Exercise aim:
Word for word, set down every line of the entries below from the line with "match run r accept prev s [] with" to the line with "(** Successive matches, each", including both, and no other line.

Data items
● ● ● ● ● ● ●

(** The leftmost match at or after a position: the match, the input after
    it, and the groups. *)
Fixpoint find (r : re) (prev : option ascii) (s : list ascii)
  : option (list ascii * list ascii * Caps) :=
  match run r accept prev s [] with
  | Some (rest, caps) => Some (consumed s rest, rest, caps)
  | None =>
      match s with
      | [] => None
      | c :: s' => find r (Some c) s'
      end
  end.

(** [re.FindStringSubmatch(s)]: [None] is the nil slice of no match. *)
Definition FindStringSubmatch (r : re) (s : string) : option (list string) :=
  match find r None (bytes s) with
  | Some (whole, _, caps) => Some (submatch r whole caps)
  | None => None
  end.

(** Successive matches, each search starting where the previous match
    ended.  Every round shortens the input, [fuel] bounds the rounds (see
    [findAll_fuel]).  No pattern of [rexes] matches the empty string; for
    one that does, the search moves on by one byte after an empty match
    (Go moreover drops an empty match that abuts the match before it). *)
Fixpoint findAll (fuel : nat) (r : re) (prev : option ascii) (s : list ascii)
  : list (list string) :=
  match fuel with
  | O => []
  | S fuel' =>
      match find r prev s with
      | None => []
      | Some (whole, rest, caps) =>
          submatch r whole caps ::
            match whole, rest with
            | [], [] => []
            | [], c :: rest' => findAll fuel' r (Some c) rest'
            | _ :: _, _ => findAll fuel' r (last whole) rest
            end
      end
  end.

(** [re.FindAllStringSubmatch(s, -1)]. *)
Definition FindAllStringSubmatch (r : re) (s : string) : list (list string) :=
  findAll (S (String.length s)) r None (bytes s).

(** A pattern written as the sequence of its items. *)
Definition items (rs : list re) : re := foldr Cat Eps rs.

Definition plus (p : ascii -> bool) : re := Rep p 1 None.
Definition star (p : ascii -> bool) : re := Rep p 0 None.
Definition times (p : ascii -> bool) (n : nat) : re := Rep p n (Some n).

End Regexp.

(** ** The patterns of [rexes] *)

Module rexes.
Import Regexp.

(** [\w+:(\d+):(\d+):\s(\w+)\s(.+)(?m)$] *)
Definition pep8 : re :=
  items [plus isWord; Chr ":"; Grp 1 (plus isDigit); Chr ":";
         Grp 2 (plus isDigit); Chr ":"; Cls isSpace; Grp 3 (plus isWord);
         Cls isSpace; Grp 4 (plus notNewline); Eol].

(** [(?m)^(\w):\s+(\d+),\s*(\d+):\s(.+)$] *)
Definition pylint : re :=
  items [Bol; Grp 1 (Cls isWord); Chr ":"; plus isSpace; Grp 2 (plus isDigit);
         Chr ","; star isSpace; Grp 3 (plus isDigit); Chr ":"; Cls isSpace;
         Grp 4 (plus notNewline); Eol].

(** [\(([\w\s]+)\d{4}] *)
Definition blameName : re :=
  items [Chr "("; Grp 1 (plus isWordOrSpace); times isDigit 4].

● ● ● ● ● ● ●

Result below:
  match run r accept prev s [] with
  | Some (rest, caps) => Some (consumed s rest, rest, caps)
  | None =>
      match s with
      | [] => None
      | c :: s' => find r (Some c) s'
      end
  end.

(** [re.FindStringSubmatch(s)]: [None] is the nil slice of no match. *)
Definition FindStringSubmatch (r : re) (s : string) : option (list string) :=
  match find r None (bytes s) with
  | Some (whole, _, caps) => Some (submatch r whole caps)
  | None => None
  end.

(** Successive matches, each search starting where the previous match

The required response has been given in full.